* HOW TO COMPLETE THIS TASK:
Only the lines from the one containing "pose proof (chain_pipeline" through the last line of the data are to be written out, exactly and in full.

* EXTRACTED DATA:

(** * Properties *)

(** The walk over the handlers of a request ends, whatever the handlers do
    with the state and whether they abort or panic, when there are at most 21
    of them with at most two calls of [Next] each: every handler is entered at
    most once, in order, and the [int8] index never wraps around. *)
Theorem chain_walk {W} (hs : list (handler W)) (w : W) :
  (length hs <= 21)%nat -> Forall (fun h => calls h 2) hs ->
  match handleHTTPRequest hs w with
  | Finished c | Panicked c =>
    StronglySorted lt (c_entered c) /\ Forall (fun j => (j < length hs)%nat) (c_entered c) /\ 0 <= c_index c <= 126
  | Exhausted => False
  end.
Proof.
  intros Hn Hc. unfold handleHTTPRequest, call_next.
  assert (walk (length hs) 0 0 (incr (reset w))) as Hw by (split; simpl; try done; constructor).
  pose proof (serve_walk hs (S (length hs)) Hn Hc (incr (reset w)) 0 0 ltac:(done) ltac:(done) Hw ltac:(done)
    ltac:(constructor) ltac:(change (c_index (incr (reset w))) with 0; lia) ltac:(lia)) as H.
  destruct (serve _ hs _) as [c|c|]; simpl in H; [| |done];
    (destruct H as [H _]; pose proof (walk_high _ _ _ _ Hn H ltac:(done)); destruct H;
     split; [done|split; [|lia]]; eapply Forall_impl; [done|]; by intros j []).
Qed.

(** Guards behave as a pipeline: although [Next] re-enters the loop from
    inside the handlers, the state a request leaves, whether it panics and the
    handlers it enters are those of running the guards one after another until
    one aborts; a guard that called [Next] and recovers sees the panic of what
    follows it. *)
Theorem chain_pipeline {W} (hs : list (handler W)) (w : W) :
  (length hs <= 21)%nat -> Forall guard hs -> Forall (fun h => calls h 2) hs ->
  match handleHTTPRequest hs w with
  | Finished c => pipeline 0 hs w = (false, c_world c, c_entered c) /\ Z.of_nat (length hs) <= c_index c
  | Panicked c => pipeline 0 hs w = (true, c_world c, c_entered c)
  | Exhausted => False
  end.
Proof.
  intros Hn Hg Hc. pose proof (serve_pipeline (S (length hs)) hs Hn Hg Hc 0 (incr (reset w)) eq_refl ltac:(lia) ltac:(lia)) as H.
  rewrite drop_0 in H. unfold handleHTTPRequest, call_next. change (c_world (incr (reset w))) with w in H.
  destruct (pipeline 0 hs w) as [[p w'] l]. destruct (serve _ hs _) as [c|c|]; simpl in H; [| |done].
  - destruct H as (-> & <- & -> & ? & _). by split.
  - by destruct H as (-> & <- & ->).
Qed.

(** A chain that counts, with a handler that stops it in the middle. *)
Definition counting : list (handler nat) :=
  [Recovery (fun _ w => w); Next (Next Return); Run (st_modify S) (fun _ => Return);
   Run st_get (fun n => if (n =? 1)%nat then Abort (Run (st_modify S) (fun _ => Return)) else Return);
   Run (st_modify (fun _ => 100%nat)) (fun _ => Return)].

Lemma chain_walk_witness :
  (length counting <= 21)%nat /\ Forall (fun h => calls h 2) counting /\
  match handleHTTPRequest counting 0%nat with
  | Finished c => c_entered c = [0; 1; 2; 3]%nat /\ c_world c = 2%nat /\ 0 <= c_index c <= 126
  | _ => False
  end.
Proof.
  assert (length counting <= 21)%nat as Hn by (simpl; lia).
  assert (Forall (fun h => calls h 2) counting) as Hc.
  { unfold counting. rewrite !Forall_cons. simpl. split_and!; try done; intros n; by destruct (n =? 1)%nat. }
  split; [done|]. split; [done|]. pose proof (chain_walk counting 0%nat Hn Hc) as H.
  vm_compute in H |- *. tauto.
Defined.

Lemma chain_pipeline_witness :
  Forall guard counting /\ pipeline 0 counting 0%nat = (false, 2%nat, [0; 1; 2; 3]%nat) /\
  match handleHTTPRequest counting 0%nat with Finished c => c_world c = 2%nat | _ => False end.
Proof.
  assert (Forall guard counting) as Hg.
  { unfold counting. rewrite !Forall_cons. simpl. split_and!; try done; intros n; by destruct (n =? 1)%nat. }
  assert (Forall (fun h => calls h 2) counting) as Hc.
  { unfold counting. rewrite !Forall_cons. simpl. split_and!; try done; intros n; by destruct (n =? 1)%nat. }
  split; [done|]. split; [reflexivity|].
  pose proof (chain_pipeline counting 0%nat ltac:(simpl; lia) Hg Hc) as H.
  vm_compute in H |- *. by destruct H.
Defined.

* RESULT:
  pose proof (chain_pipeline counting 0%nat ltac:(simpl; lia) Hg Hc) as H.
  vm_compute in H |- *. by destruct H.
Defined.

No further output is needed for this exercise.